**Your goal:** Among the records below, find each line that includes the string "workers" and copy it.
==== Extracted entries ====
(* ===== verification/Pipelines.v ===== *)
(** * Pipelines: the functions built on worker pools

    Copy (copy.go), ChunkStorage (chunkstorage.go), ChunkStream (index.go), ChopFile (chop.go) and
    VerifyIndex (verifyindex.go) as pools of Pool.v: a definition gives the calls a worker makes
    for one job, and another what the function returns in a state of the pool. The stores they use
    keep the promises of [FlakyRead] and [FlakyWrite], or of [Source] and [Sink] where they are put
    together from others; all of these allow for failures. *)

From S2P Require Import Prelude Rolling Boundary Format Index Chunk Chunker Stores Composition Files Assemble Pool.

(** ** Copy (copy.go) *)

Section copy.

Context {W : Type} `{Codec}.

Definition copy_body (src dst : Store W) (i : ChunkID) : proc W :=
  Do (sHasChunk dst i) (fun '(hasChunk, err) =>
  match err with
  | Some _ => Ret err
  | None =>
    if hasChunk : bool then Ret None                                   (* continue *)
    else
      Do (sGetChunk src i) (fun '(chunk, err) =>
      match err, chunk with
      | Some _, _ => Ret err
      | None, None => Crash
      | None, Some chunk =>
        match sStoreChunk dst with
        | Some StoreChunk => Do (StoreChunk chunk) Ret
        | None => Crash
        end
      end)
  end).

(** Copy in progress: [n] workers, fed with the ids. *)
Definition Copy (ids : list ChunkID) (n : nat) (w : W) : pool := start n ids w.
Definition copy_step (src dst : Store W) := pany (copy_body src dst) None.

Abbreviation View := (W -> ChunkID -> option bytes).
Context (inv : W -> Prop) (Fails : error -> Prop) (src dst : Store W) (vs vd : View).
Context (st : Chunk -> W -> option error * W).
Context (ids : list ChunkID) (w0 : W).

Context (nonempty : forall i d, i ∈ ids -> vs w0 i = Some d -> d <> []).

(** What the destination may hold, while copying. *)
Definition copying (_ : unit) (w : W) : Prop :=
  inv w /\ (forall j, vs w j = vs w0 j) /\
  forall j, vd w j = vd w0 j \/ (j ∈ ids /\ vd w0 j = None /\ vd w j = vs w0 j).

Definition copied (i : ChunkID) (_ : unit) (w : W) : Prop := is_Some (vd w i).
Definition only_more (_ : nat) (_ : unit) (w : W) (_ : unit) (w' : W) : Prop :=
  forall j, is_Some (vd w j) -> is_Some (vd w' j).
Definition copy_fails (e : error) : Prop :=
  Fails e \/ exists i, i ∈ ids /\ e = ChunkMissing i /\ vs w0 i = None /\ vd w0 i = None.

(** Reading either store changes what neither holds, writing the destination not what the source
    holds. *)
Section sources.

Context (R O : relation W) (src_ok : Source inv Fails R src vs) (dst_ok : Sink inv Fails R O dst vd st).
Context (O_source : forall w w', O w w' -> forall j, vs w' j = vs w j).
Lemma copy_body_wp t i : i ∈ ids ->
  wp copying only_more copy_fails t (copy_body src dst i) (fun _ _ => True)
    (fun g w => True /\ copied i g w).
Proof.
  intros Hin. unfold copy_body. cbn [wp].
  assert (Hread : forall w w', copying () w -> inv w' -> (forall j, vd w' j = vd w j) ->
    (forall j, vs w' j = vs w j) -> copying () w' /\ only_more t () w () w').
  { intros w w' (Hi & Hv & Hd) Hi' E1 E2. split; [|intros j; by rewrite E1].
    split; [done|]. split; [intros j; by rewrite E2|]. intros j. rewrite E1. apply Hd. }
  exists (fun '(has, err) g w => (err = None -> if has : bool then copied i g w else vd w0 i = None)
    /\ forall e, err = Some e -> Fails e).
  split_and!.
  - intros [b e] u g w g' w' _ _ [HP He] Hm _. split; [|done]. intros E. specialize (HP E).
    destruct b; [by apply Hm|done].
  - intros [] w Hc _. destruct (sHasChunk dst i w) as [[b e] w'] eqn:E.
    destruct (src_has _ _ _ _ _ (sink_read _ _ _ _ _ _ _ dst_ok) i w b e w' (proj1 Hc) E) as (Hi' & HR & Hb).
    pose proof (src_view _ _ _ _ _ src_ok _ _ HR) as Hvs.
    pose proof (src_view _ _ _ _ _ (sink_read _ _ _ _ _ _ _ dst_ok) _ _ HR) as Hvd.
    exists (). destruct (Hread w w' Hc Hi') as [H1 H2]; [done|done|].
    split; [done|]. split; [done|]. destruct e as [e|]; [by split; [|intros ? [= <-]]|].
    split; [|done]. intros _. subst b. destruct (vd w i) as [d|] eqn:Ed.
    + rewrite bool_decide_true by eauto. unfold copied. rewrite Hvd, Ed. eauto.
    + rewrite bool_decide_false by (by intros []). destruct Hc as (_ & _ & Hd).
      destruct (Hd i) as [?|(_ & ? & _)]; congruence.
  - intros [b [e|]]; cbn [wp]; [intros g w _ [_ He]; left; by apply He|].
    destruct b; cbn [wp]; [intros g w _ [HP _]; auto|].
    exists (fun '(oc, err) _ _ => match err, oc with
      | None, Some c => vd w0 i = None /\ exists d, vs w0 i = Some d /\ holds c i d
      | None, None => False
      | Some e, _ => copy_fails e end).
    split_and!.
    + by intros [oc [e|]] u g w g' w' _ _ HP _ _.
    + intros [] w Hc [HP _]. specialize (HP eq_refl). cbn in HP.
      destruct (sGetChunk src i w) as [[oc e] w'] eqn:E.
      destruct (src_get _ _ _ _ _ src_ok i w oc e w' (proj1 Hc) E) as (Hi' & HR & Hr).
      pose proof (src_view _ _ _ _ _ src_ok _ _ HR) as Hvs.
      pose proof (src_view _ _ _ _ _ (sink_read _ _ _ _ _ _ _ dst_ok) _ _ HR) as Hvd.
      exists (). destruct (Hread w w' Hc Hi') as [H1 H2]; [done|done|].
      split; [done|]. split; [done|]. destruct Hc as (_ & Hv & _). destruct e as [e|].
      * destruct Hr as [?|[-> Hn]]; [by left|]. right. exists i. rewrite Hv in Hn. done.
      * destruct oc as [c|]; [|done]. split; [done|]. by rewrite Hv in Hr.
    + intros [oc [e|]]; cbn [wp]; [by intros g w _ He|].
      destruct oc as [c|]; cbn [wp]; [|by intros g w _ []].
      rewrite (sink_write _ _ _ _ _ _ _ dst_ok). cbn [wp].
      exists (fun err g w => match err with None => copied i g w | Some e => Fails e end).
      split_and!.
      * intros [e|] u g w g' w' _ _ HP Hm _; [done|]. by apply Hm.
      * intros [] w Hc [Hn (d & Hd & Hh)]. destruct (st c w) as [e w'] eqn:E.
        assert (Hne : d <> []) by (by eapply nonempty).
        destruct (sink_store _ _ _ _ _ _ _ dst_ok c i d w e w' (proj1 Hc) Hh Hne E) as (Hi' & Hj & HO & Hr).
        pose proof (O_source _ _ HO) as Hvs.
        exists (). destruct Hc as (_ & Hv & Hvd).
        assert (Hi2 : vd w' i = vd w i \/ vd w' i = Some d)
          by (destruct e; [by destruct Hr|by right]).
        split; [split; [done|]; split; [intros j; by rewrite Hvs|]|split].
        -- intros j. destruct (decide (j = i)) as [->|Hne']; [|rewrite Hj by done; apply Hvd].
           destruct Hi2 as [-> | ->]; [apply Hvd|]. right. split; [done|]. by rewrite Hd.
        -- intros j. destruct (decide (j = i)) as [->|Hne']; [|by rewrite Hj].
           destruct Hi2 as [-> | ->]; [done|]. by eexists.
        -- destruct e as [e|]; [by destruct Hr|]. unfold copied. rewrite Hr. by eexists.
      * intros [e|]; cbn [wp]; [intros g w _ He; by left|by intros g w _ HP].
Qed.

Lemma Copy_runs n :
  (0 < n)%nat -> inv w0 ->
  sn (copy_step src dst) (Copy ids n w0) /\
  forall s, rtc (copy_step src dst) (Copy ids n w0) s ->
    match result s with
    | None => exists s', pstep (copy_body src dst) None s s'
    | Some (Some e) => copy_fails e
    | Some None => parent s = false ->
        (forall j, vs (world s) j = vs w0 j) /\
        forall j, vd (world s) j = match vd w0 j with
                                  | Some d => Some d
                                  | None => if decide (j ∈ ids) then vs w0 j else None
                                  end
    end.
Proof using All.
  intros Hn Hi.
  destruct (pool_correct (copy_body src dst) None copying only_more (fun _ _ _ => True) copied
    copy_fails ids n) with (g0 := tt) (w0 := w0) as [Hsn Hres]; try done.
  - intros i t [] w [] w' _ _ HP Hm _. by apply Hm.
  - intros t j _ Hj. by apply copy_body_wp.
  - split; [done|]. split; [done|]. by left.
  - split; [exact Hsn|]. intros s Hs. specialize (Hres s Hs).
    destruct (result s) as [[e|]|]; [done| |done].
    intros Hp. destruct (Hres Hp) as (_ & [] & (_ & Hv & Hd) & _ & Hpost). split; [done|].
    intros j. destruct (Hd j) as [E|(Hj & -> & ->)]; [|by rewrite decide_True].
    rewrite E. destruct (vd w0 j) as [d|] eqn:E0; [done|]. goal_decide Hj; [|done].
    destruct (Hpost j Hj) as [d Hd']. congruence.
Qed.

End sources.

(** Copy with any number of workers, in every interleaving of their calls, with stores that
    may fail now and then: it ends, it never hangs or panics; an error it returns is one of a
    store, or ChunkMissing for a requested chunk neither store had; and when it returns nil
    without having been cancelled, the source is as it was and the destination holds what it held
    before plus, for the requested IDs it lacked, the data of the source. *)
Theorem Copy_correct n :
  FlakyRead inv Fails src vs vd -> FlakyWrite inv Fails dst vd st vs ->
  (0 < n)%nat -> inv w0 ->
  sn (copy_step src dst) (Copy ids n w0) /\
  forall s, rtc (copy_step src dst) (Copy ids n w0) s ->
    match result s with
    | None => exists s', pstep (copy_body src dst) None s s'
    | Some (Some e) => copy_fails e
    | Some None => parent s = false ->
        (forall j, vs (world s) j = vs w0 j) /\
        forall j, vd (world s) j = match vd w0 j with
                                  | Some d => Some d
                                  | None => if decide (j ∈ ids) then vs w0 j else None
                                  end
    end.
Proof using nonempty.
  intros Hsrc Hdst.
  set (R w w' := (forall j, vs w' j = vs w j) /\ forall j, vd w' j = vd w j).
  apply (Copy_runs R (fun w w' => forall j, vs w' j = vs w j)); [| |done].
  - apply (flaky_source inv Fails R src vs vd); [done|by intros w w' [? _]|]. intros w w' _ _ H1 H2. by split; [|rewrite H2].
  - apply (flaky_sink inv Fails R _ dst vd st vs); [done|by intros w w' [_ ?]| |by intros w w' _ _ ->].
    intros w w' _ _ H1 H2. by split; [rewrite H2|].
Qed.

End copy.

Lemma ex_flaky_write :
  FlakyWrite (H := toy_codec) (fun _ => True) (fun _ => False) ex_local
    (fun w => ex_view (fst w)) ex_put (fun w => ex_view (snd w)).
Proof. eapply write_spec_flaky; [exact ex_write_spec|]. by intros w w' [= ->]. Qed.

Lemma Copy_correct_witness :
  let p := Copy [ex_id; ex_id] 2 ex_world in
  sn (copy_step ex_remote ex_local) p /\
  forall s, rtc (copy_step ex_remote ex_local) p s -> result s = Some None -> parent s = false ->
    ex_view (fst (world s)) ex_id = Some (str "data").
Proof.
  destruct (Copy_correct (H := toy_codec) (fun _ => True) (fun _ => False) ex_remote ex_local
    (fun w => ex_view (snd w)) (fun w => ex_view (fst w)) ex_put
    [ex_id; ex_id] ex_world ltac:(intros i d _; apply ex_world_nonempty) 2
    (read_spec_flaky _ _ _ _ _ (ex_read_spec _ _ _ _)) ex_flaky_write ltac:(lia) I) as [Hsn H].
  split; [exact Hsn|]. intros s Hs Hr Hp. specialize (H s Hs). rewrite Hr in H.
  rewrite (proj2 (H Hp)). vm_compute. reflexivity.
Defined.

(** When the caller's context is cancelled between two chunks Copy returns nil, with chunks left. *)
Example copy_cancelled_returns_nil :
  exists s, rtc (copy_step ex_remote ex_local) (Copy [ex_id] 1 ex_world) s /\
    result s = Some None /\ world s = ex_world.
Proof.
  unfold Copy, start. cbn [replicate]. eexists. split.
  - eapply rtc_l; [right; apply p_cancel|]. eapply rtc_l; [left; apply p_stop|].
    eapply rtc_once. left. by apply (p_quit _ _ 0).
  - done.
Qed.

(** ** ChunkStorage (chunkstorage.go) on a store *)

(** What the goroutines of one function share: the marks of the ChunkStorage, the rows of the
    index being collected (ChunkStream), and the rest of the world. *)
Record Shared (W : Type) := mkShared {
  processed : gset ChunkID;
  results : gmap nat IndexChunk;
  base : W
}.
Arguments mkShared {W}.
Arguments processed {W}.
Arguments results {W}.
Arguments base {W}.

Section storing.

Context {W : Type} `{Codec}.

Definition on_base {R} (f : W -> R * W) (w : Shared W) : R * Shared W :=
  let '(r, w') := f (base w) in (r, mkShared (processed w) (results w) w').

Definition markProcessed (i : ChunkID) (w : Shared W) : bool * Shared W :=
  (bool_decide (i ∈ processed w), mkShared (processed w ∪ {[i]}) (results w) (base w)).

Definition unmarkProcessed (i : ChunkID) (w : Shared W) : unit * Shared W :=
  (tt, mkShared (processed w ∖ {[i]}) (results w) (base w)).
====
**Solution:**
(** Copy in progress: [n] workers, fed with the ids. *)
(** Copy with any number of workers, in every interleaving of their calls, with stores that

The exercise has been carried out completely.